### What to do
Only one stretch of the data is wanted: the line containing "V14 => v14 rf", the line containing "let k (q : vreg)", and every line between them, copied exactly.

[Start of Attachment]

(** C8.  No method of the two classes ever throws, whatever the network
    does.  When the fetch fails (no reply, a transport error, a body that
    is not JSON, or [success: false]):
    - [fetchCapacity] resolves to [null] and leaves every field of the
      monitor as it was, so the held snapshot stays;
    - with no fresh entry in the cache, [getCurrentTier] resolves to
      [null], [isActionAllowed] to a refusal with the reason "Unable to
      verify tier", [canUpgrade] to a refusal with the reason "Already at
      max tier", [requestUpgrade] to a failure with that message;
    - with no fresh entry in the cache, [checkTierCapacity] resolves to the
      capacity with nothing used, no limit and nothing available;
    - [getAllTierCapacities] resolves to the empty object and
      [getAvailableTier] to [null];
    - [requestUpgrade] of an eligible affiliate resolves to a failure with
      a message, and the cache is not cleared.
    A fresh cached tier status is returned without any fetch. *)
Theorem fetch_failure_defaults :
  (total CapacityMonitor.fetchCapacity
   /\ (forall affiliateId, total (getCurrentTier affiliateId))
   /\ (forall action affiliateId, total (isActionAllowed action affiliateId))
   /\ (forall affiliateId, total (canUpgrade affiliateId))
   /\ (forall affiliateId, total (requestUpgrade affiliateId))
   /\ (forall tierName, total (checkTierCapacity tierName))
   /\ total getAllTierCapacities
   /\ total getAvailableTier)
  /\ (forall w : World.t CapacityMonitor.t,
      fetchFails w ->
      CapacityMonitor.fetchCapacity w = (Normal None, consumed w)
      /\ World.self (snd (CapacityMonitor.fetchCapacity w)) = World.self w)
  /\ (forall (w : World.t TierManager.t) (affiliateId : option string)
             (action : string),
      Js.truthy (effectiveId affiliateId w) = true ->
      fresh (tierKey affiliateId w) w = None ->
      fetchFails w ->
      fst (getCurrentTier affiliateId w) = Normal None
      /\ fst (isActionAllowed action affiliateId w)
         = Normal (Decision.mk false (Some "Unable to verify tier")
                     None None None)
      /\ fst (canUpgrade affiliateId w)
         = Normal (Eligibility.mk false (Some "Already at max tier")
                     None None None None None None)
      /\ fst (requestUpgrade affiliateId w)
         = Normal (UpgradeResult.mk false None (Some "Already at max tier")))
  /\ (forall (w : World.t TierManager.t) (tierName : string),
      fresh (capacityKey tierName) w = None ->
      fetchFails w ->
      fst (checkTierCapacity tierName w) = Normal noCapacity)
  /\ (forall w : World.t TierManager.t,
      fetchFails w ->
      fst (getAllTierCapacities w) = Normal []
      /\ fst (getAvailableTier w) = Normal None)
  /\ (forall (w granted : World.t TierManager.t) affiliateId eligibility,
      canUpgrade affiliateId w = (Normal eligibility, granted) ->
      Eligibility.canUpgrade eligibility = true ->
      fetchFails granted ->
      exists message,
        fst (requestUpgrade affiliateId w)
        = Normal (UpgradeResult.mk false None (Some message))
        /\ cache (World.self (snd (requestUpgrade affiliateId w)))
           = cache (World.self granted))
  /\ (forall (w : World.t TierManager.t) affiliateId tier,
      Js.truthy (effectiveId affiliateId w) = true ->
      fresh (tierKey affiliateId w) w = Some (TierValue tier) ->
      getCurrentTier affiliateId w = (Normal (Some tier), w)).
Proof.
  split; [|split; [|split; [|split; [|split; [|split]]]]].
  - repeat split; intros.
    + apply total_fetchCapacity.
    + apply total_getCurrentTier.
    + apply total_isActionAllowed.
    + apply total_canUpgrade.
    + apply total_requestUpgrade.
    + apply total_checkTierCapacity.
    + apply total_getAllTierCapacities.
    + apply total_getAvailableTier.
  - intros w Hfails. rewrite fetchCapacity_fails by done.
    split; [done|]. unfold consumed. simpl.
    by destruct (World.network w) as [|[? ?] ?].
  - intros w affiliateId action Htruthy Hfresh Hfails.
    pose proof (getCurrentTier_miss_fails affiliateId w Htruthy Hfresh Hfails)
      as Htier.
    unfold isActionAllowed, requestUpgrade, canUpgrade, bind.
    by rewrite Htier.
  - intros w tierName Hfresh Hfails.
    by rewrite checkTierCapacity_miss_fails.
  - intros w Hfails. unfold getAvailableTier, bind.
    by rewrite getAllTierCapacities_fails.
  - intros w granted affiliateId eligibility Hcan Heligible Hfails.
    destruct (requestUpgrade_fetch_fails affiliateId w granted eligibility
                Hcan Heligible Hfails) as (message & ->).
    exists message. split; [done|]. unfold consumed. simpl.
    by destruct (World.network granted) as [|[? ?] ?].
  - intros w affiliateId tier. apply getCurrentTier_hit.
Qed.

[End of Attachment]
[Start of Attachment]

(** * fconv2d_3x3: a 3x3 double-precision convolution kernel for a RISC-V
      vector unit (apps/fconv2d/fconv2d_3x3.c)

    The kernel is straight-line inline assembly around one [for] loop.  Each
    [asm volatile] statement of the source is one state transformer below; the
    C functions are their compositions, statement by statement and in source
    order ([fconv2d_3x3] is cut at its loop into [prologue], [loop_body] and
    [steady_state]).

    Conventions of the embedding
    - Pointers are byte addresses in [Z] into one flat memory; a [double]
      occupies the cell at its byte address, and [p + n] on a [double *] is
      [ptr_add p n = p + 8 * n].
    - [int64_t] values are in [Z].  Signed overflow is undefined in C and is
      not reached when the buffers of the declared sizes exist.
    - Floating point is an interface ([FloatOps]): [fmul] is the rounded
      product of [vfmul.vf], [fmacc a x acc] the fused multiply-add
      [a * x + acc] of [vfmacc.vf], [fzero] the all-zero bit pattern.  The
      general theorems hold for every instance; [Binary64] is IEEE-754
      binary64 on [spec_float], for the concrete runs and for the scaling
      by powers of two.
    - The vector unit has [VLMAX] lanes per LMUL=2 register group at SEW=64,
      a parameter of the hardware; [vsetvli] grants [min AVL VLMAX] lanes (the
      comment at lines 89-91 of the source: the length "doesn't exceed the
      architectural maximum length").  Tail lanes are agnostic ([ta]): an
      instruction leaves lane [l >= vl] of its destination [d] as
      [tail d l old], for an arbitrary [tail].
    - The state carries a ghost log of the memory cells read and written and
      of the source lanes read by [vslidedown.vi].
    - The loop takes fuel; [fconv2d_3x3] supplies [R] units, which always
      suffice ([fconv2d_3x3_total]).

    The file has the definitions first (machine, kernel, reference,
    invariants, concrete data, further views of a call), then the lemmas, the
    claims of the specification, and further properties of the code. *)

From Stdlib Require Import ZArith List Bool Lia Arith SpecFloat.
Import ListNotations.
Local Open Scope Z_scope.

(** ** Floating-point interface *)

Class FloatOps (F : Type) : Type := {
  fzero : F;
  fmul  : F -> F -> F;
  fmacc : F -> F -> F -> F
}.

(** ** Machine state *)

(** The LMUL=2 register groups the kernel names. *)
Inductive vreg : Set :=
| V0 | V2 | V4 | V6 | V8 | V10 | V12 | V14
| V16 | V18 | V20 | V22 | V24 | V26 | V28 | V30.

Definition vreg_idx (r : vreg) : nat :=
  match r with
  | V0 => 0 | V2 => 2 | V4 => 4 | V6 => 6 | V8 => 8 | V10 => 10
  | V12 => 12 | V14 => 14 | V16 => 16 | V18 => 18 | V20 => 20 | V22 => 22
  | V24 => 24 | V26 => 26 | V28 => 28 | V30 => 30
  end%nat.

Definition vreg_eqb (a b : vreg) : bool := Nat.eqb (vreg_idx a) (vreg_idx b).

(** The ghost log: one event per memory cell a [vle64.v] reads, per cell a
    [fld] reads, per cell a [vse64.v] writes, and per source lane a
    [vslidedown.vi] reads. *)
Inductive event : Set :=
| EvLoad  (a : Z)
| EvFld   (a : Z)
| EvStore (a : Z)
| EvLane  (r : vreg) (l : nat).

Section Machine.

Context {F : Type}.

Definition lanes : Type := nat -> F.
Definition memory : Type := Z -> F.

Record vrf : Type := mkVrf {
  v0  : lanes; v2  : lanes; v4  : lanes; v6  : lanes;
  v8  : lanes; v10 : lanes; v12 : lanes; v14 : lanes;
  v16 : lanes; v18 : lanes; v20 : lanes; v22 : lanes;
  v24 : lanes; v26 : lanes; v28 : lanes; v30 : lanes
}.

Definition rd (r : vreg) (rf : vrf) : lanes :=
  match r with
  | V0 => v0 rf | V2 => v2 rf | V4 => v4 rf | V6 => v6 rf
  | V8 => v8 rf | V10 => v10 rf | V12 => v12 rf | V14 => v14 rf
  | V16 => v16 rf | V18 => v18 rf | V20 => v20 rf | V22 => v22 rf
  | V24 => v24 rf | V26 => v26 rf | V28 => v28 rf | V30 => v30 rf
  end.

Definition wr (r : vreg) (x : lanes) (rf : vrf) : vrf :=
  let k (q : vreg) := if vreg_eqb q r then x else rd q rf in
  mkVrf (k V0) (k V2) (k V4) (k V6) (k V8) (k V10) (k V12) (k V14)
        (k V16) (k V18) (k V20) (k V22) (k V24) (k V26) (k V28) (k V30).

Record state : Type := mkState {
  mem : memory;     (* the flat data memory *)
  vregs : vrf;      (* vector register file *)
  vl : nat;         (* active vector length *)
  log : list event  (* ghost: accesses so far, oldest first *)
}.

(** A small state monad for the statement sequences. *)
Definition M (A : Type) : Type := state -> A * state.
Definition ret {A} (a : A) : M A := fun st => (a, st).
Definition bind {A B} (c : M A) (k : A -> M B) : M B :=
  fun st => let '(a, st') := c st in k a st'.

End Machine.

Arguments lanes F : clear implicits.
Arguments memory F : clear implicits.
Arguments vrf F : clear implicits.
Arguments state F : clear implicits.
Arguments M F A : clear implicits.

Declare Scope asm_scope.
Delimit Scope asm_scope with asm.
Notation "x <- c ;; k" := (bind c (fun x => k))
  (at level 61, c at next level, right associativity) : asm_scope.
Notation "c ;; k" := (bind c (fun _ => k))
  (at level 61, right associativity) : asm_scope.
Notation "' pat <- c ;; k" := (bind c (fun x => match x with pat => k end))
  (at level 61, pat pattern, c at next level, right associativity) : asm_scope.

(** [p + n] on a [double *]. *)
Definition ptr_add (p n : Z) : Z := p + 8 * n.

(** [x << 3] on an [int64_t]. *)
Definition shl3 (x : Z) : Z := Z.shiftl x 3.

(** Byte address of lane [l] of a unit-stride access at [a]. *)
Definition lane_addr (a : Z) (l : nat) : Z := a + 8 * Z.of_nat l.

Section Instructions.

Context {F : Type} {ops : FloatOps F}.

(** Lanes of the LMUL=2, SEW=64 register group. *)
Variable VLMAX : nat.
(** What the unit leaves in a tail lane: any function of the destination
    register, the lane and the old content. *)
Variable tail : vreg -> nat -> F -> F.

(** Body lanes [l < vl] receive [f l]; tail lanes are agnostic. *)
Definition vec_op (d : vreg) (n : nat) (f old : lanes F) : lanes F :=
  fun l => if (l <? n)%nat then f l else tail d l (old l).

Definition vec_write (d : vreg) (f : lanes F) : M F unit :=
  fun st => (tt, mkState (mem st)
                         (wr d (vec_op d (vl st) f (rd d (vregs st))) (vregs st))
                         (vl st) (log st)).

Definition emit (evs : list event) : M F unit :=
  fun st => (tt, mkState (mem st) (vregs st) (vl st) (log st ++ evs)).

[End of Attachment]

### Output of the exercise
  | V8 => v8 rf | V10 => v10 rf | V12 => v12 rf | V14 => v14 rf
  | V16 => v16 rf | V18 => v18 rf | V20 => v20 rf | V22 => v22 rf
  | V24 => v24 rf | V26 => v26 rf | V28 => v28 rf | V30 => v30 rf
  end.

Definition wr (r : vreg) (x : lanes) (rf : vrf) : vrf :=
  let k (q : vreg) := if vreg_eqb q r then x else rd q rf in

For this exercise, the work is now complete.